Percentage Agreement Data

Reliability assessment between rating agencies (ACCORD, also known as the Inter-Rater Agreement) is often necessary for research projects that collect data through evaluations of trained or untrained coders. However, many studies use false statistical analyses to calculate ERREURS, misinterpret the results of IRR analyses, or disrepresent the implications that IRR estimates have on statistical performance for subsequent analyses. To calculate pe (the probability of a fortuitous agreement), we note that: Cohen`s kappa mathematical bases (1960) make this statistic suitable for only two coders, so that IRR statistics for nominal data with three or more coders are generally formalized as extensions of the Scott-Pi statistic (e.g. B Fleiss` 1971) or with the arithmetic average of Kappa or P (e) (z.B. , Light 1971; Davies – Fleiss, 1982). Unfortunately, the limit amounts may or may not estimate the amount of random agreement in uncertainty. It is therefore doubtful that the reduction in the estimate of the agreement provided for by the kappa statistics is truly representative of the amount of the coincidence-advice agreement. In theory, the pre (e) is an estimate of the approval rate when advisors advise each position and guess with rates similar to marginal shares, and when the advisors were totally independent (11). None of these hypotheses is justified, so there are wide differences of opinion on the use of Kappa among researchers and statisticians.
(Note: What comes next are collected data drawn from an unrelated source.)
(* ===== verification/CertModels.v ===== *)
(** * action_certificate.py: the contracts

    A Record per wire model, with its validators as [X_validate].  Texts are the ones
    pydantic keeps, stripped.  A [wire_time] is a datetime with the text pydantic writes
    for it in JSON mode: two times are equal when their instants are, while the digest
    of a scope covers the text. *)
From S2P Require Import Prelude Json PyTime PyDecimal Sha256 Canonical Base64 Platforms Models.
Local Open Scope Z_scope.

Definition DSSE_PAYLOAD_TYPE : string := "application/vnd.in-toto+json".
Definition IN_TOTO_STATEMENT_TYPE : string := "https://in-toto.io/Statement/v1".
Definition ACTION_CERTIFICATE_PREDICATE_TYPE : string :=
  "https://proofflow.dev/attestations/action-certificate/v0.1".
Definition EXECUTION_RECEIPT_PREDICATE_TYPE : string :=
  "https://proofflow.dev/attestations/execution-receipt/v0.1".
Definition OUTCOME_CLOSURE_PREDICATE_TYPE : string :=
  "https://proofflow.dev/attestations/outcome-closure/v0.1".
Definition MAX_ENVELOPE_BYTES : Z := 256 * 1024.
Definition MAX_PAYLOAD_BYTES : Z := 128 * 1024.
Definition MAX_SIGNATURES : Z := 16.
Definition MAX_TRUST_ROOTS : Z := 64.
Definition MAX_REVOCATION_ENTRIES : Z := 4096.

(** ** Constraints of the fields *)

(** [len(text)] in code points: the bytes that do not continue a character *)
Fixpoint char_count (s : string) : Z :=
  match s with
  | EmptyString => 0
  | String c r => (if in_range 128 191 c then 0 else 1) + char_count r
  end.
Definition len_between (lo hi : Z) (s : string) : bool := (lo <=? char_count s) && (char_count s <=? hi).
Definition size_between {A} (lo hi : Z) (l : list A) : bool :=
  (lo <=? Z.of_nat (length l)) && (Z.of_nat (length l) <=? hi).

(** [IDENTIFIER_PATTERN] *)
Definition is_identifier (s : string) : bool :=
  match s with
  | String c r => is_alnum c && string_all (λ c, is_alnum c || has_char c "._:@-") r &&
      (String.length r <=? 127)%nat
  | EmptyString => false
  end.

Definition unique {A} `{EqDecision A} (l : list A) : bool := bool_decide (NoDup l).
Definition value_error (m : string) : exn := ValidationError m.

(** [value.casefold()], as far as the test below can see it: besides the ASCII capitals
    only the ligature U+FB01 folds to letters of "file", "data" or "urn". *)
Fixpoint fold_scheme (s : string) : string :=
  match s with
  | String a r =>
      match r with
      | String b (String c r') =>
          if Ascii.eqb a (ascii_of_nat 239) && Ascii.eqb b (ascii_of_nat 172) &&
             Ascii.eqb c (ascii_of_nat 129)
          then "fi" +:+ fold_scheme r'
          else String (if in_range 65 90 a then ascii_of_nat (nat_of_ascii a + 32) else a) (fold_scheme r)
      | _ => String (if in_range 65 90 a then ascii_of_nat (nat_of_ascii a + 32) else a) (fold_scheme r)
      end
  | EmptyString => EmptyString
  end.
Fixpoint contains_text (sub s : string) : bool :=
  starts_with sub s || match s with String _ r => contains_text sub r | EmptyString => false end.

Definition _reject_remote_reference (value label : string) : result string :=
  let lowered := fold_scheme value in
  _ ← require (negb (contains_text "://" lowered || starts_with "file:" lowered ||
                     starts_with "data:" lowered || starts_with "urn:" lowered))
        (ValueError (label +:+ " must not be a remote or indirect reference"));
  Ok value.

Record wire_time := mk_wire_time { wt_at : datetime; wt_json : string }.
Definition _require_aware (value : datetime) (label : string) : result datetime :=
  _ ← require (is_aware value) (ValueError (label +:+ " must be timezone-aware")); Ok value.

(** ** DSSE *)
Record DsseSignature := mk_DsseSignature { sg_keyid : string; sg_sig : string }.
Definition DsseSignature_validate (x : DsseSignature) : result DsseSignature :=
  _ ← require (len_between 0 128 x.(sg_keyid) && len_between 88 88 x.(sg_sig)) (value_error "length");
  _ ← _reject_remote_reference x.(sg_keyid) "keyid";
  _ ← decode_canonical_base64 x.(sg_sig) "signature" (Some 64%nat) true;
  Ok x.

Record DsseEnvelope := mk_DsseEnvelope {
  env_payloadType : string;
  env_payload : string;
  env_signatures : list DsseSignature;
}.
Definition DsseEnvelope_validate (x : DsseEnvelope) : result DsseEnvelope :=
  _ ← require (String.eqb x.(env_payloadType) DSSE_PAYLOAD_TYPE) (value_error "literal");
  _ ← require (len_between 1 ((MAX_PAYLOAD_BYTES + 2) / 3 * 4) x.(env_payload) &&
               size_between 1 MAX_SIGNATURES x.(env_signatures)) (value_error "length");
  decoded ← decode_canonical_base64 x.(env_payload) "payload" None true;
  _ ← require (Z.of_nat (String.length decoded) <=? MAX_PAYLOAD_BYTES)
        (ValueError "decoded payload exceeds the attestation byte limit");
  _ ← mapR DsseSignature_validate x.(env_signatures);
  Ok x.

(** ** The statement *)
Record InTotoSubject := mk_InTotoSubject { its_name : string; its_sha256 : string }.
Definition InTotoSubject_validate (x : InTotoSubject) : result InTotoSubject :=
  _ ← require (len_between 1 256 x.(its_name) && hex64 x.(its_sha256)) (value_error "constraint");
  _ ← _reject_remote_reference x.(its_name) "in-toto subject name";
  Ok x.

Record PrincipalBinding := mk_PrincipalBinding { pb_principal_id : string; pb_identity_issuer : string }.
Definition PrincipalBinding_validate (x : PrincipalBinding) : result PrincipalBinding :=
  _ ← require (is_identifier x.(pb_principal_id) && len_between 1 256 x.(pb_identity_issuer))
        (value_error "constraint"); Ok x.

Record DelegationHop := mk_DelegationHop {
  dh_delegator : string; dh_delegatee : string; dh_scope_sha256 : string }.
Definition DelegationHop_validate (x : DelegationHop) : result DelegationHop :=
  _ ← require (is_identifier x.(dh_delegator) && is_identifier x.(dh_delegatee) &&
               is_sha256 x.(dh_scope_sha256)) (value_error "constraint");
  _ ← require (negb (String.eqb x.(dh_delegator) x.(dh_delegatee)))
        (ValueError "delegator and delegatee must differ");
  Ok x.

Record SubjectBinding := mk_SubjectBinding {
  sb_subject_type : string; sb_subject_id : string; sb_attributes_sha256 : string }.
Definition SubjectBinding_validate (x : SubjectBinding) : result SubjectBinding :=
  _ ← require (len_between 1 128 x.(sb_subject_type) && len_between 1 256 x.(sb_subject_id) &&
               is_sha256 x.(sb_attributes_sha256)) (value_error "constraint"); Ok x.

Record ActionBinding := mk_ActionBinding { ab_action_name : string; ab_parameters_sha256 : string }.
Definition ActionBinding_validate (x : ActionBinding) : result ActionBinding :=
  _ ← require (len_between 1 128 x.(ab_action_name) && is_sha256 x.(ab_parameters_sha256))
        (value_error "constraint"); Ok x.

Record ResourceBinding := mk_ResourceBinding {
  rb_resource_type : string; rb_resource_id : string; rb_attributes_sha256 : string }.
Definition ResourceBinding_validate (x : ResourceBinding) : result ResourceBinding :=
  _ ← require (len_between 1 128 x.(rb_resource_type) && len_between 1 512 x.(rb_resource_id) &&
               is_sha256 x.(rb_attributes_sha256)) (value_error "constraint"); Ok x.

Record ContextBinding := mk_ContextBinding {
  cb_request_id : string; cb_trace_id : string; cb_environment : string; cb_attributes_sha256 : string }.
Definition ContextBinding_validate (x : ContextBinding) : result ContextBinding :=
  _ ← require (is_identifier x.(cb_request_id) && is_identifier x.(cb_trace_id) &&
               len_between 1 64 x.(cb_environment) && is_sha256 x.(cb_attributes_sha256))
        (value_error "constraint"); Ok x.

Record PolicyBinding := mk_PolicyBinding {
  plb_policy_id : string; plb_policy_revision : string; plb_policy_sha256 : string;
  plb_decision : string; plb_evaluated_at : wire_time; plb_expires_at : wire_time }.
Definition PolicyBinding_validate (x : PolicyBinding) : result PolicyBinding :=
  _ ← require (is_identifier x.(plb_policy_id) && len_between 1 128 x.(plb_policy_revision) &&
               is_sha256 x.(plb_policy_sha256) && String.eqb x.(plb_decision) "ALLOW")
        (value_error "constraint");
  evaluated ← _require_aware x.(plb_evaluated_at).(wt_at) "policy evaluated_at";
  expires ← _require_aware x.(plb_expires_at).(wt_at) "policy expires_at";
  later ← dt_ltb evaluated expires;
  _ ← require later (ValueError "policy expires_at must follow evaluated_at");
  Ok x.

Record ApprovalBinding := mk_ApprovalBinding {
  apb_required : bool; apb_approval_id : option string; apb_scope_sha256 : option string;
  apb_approver_principals : list string; apb_expires_at : option wire_time }.
Definition opt_all {A} (f : A → bool) (o : option A) : bool := match o with Some a => f a | None => true end.
Definition given {A} (o : option A) : bool := match o with Some _ => true | None => false end.
Definition ApprovalBinding_validate (x : ApprovalBinding) : result ApprovalBinding :=
  _ ← require (opt_all is_identifier x.(apb_approval_id) && opt_all is_sha256 x.(apb_scope_sha256) &&
               size_between 0 16 x.(apb_approver_principals)) (value_error "constraint");
  _ ← require (unique x.(apb_approver_principals)) (ValueError "approver principals must be unique");
  _ ← require (forallb (len_between 1 128) x.(apb_approver_principals))
        (ValueError "approver principal is invalid");
  if x.(apb_required) then
    match x.(apb_approval_id), x.(apb_scope_sha256), x.(apb_approver_principals), x.(apb_expires_at) with
    | Some _, Some _, _ :: _, Some expires =>
        _ ← _require_aware expires.(wt_at) "approval expires_at"; Ok x
    | _, _, _, _ => Raise (ValueError "approval-required certificates need complete approval binding")
    end
  else
    _ ← require (negb (given x.(apb_approval_id) || given x.(apb_scope_sha256) ||
                       nonempty x.(apb_approver_principals) || given x.(apb_expires_at)))
          (ValueError "approval fields must be absent when approval is not required");
    Ok x.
There are several operational definitions of “inter-rated reliability” that reflect different views on what a reliable agreement between advisors is. [1] There are three operational definitions of agreements: if advisors tend to accept, the differences between advisors` comments will be close to zero. If one advisor is generally higher or lower than the other by a consistent amount, the distortion differs from zero. If advisors tend to disagree, but without a consistent model of one assessment above each other, the average will be close to zero. Confidence limits (generally 95%) It is possible to calculate for bias and for each of the limits of the agreement. Intraclass correlation analysis (CCI) is one of the most commonly used statistics to assess ERREURS for ordination, interval and reporting variables. CCI is suitable for studies involving two or more coders and can be used if all subjects are evaluated by multiple coders in one study or if a single subset of subjects is evaluated by multiple coders and the rest is evaluated by a coder.